=== RECORDS FOR PROCESSING ===
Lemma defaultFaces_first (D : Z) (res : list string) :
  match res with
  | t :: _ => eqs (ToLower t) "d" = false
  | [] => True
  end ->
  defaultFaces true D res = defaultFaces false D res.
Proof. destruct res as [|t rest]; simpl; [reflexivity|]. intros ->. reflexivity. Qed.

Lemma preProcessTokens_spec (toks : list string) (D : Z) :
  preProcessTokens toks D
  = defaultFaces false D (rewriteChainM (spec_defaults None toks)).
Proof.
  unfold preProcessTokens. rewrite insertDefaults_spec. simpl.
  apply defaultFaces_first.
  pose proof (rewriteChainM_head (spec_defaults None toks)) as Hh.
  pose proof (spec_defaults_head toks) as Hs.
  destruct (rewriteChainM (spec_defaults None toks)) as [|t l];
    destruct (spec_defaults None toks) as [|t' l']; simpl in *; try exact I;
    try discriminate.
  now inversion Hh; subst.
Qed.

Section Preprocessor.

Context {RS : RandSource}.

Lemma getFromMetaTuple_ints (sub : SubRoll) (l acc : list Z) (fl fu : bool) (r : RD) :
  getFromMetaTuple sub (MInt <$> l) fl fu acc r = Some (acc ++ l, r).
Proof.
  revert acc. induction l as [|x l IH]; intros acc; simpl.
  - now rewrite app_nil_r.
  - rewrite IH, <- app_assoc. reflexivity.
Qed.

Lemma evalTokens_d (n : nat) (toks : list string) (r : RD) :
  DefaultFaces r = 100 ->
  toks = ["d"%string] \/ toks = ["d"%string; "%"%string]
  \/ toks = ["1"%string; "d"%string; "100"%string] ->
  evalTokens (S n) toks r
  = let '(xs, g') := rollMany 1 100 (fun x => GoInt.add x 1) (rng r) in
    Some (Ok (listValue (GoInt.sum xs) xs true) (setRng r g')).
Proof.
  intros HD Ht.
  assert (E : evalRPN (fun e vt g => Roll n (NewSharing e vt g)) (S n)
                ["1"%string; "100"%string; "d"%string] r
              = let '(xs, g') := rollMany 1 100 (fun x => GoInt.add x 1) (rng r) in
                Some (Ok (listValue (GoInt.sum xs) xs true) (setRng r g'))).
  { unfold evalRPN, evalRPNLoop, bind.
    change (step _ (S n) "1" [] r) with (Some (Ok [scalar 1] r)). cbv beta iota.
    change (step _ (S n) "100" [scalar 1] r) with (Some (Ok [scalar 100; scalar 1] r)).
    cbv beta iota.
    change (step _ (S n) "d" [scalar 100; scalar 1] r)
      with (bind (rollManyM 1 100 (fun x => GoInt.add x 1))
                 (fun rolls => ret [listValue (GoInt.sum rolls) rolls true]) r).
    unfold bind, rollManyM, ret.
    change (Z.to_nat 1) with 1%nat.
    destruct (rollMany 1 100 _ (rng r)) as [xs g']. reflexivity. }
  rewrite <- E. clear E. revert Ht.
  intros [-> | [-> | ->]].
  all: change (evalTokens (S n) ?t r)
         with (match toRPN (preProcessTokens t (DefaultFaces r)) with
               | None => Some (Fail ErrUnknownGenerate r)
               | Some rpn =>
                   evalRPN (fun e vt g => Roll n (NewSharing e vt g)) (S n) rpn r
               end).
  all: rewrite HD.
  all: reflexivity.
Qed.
===
=== RECORDS FOR PROCESSING ===
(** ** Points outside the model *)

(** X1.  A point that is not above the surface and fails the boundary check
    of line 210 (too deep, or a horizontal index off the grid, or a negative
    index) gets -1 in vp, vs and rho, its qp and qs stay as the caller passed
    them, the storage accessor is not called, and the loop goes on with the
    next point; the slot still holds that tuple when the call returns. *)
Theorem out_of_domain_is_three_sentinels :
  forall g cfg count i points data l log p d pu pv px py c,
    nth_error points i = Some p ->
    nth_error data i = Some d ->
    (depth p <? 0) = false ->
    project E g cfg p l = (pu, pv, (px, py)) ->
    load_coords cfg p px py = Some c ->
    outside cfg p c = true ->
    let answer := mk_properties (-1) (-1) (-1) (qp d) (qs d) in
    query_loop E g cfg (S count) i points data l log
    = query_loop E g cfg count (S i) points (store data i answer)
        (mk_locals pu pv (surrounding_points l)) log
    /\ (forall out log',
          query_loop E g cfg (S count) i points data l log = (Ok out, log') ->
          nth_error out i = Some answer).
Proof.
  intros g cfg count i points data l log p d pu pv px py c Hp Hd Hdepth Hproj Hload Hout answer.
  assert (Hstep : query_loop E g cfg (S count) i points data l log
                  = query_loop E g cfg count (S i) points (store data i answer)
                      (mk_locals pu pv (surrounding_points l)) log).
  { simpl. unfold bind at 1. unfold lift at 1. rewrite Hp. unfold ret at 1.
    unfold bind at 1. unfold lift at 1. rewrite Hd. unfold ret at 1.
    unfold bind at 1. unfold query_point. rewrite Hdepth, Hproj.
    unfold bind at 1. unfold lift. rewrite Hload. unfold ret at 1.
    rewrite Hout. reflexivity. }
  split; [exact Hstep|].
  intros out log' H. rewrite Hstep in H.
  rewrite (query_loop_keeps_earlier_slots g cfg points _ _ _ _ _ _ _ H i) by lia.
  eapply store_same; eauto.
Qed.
===
» PROBLEM DESCRIPTION
The answer should be a number alone: the count of lines in the records that hold the word "scalar".

» RESPONSE
3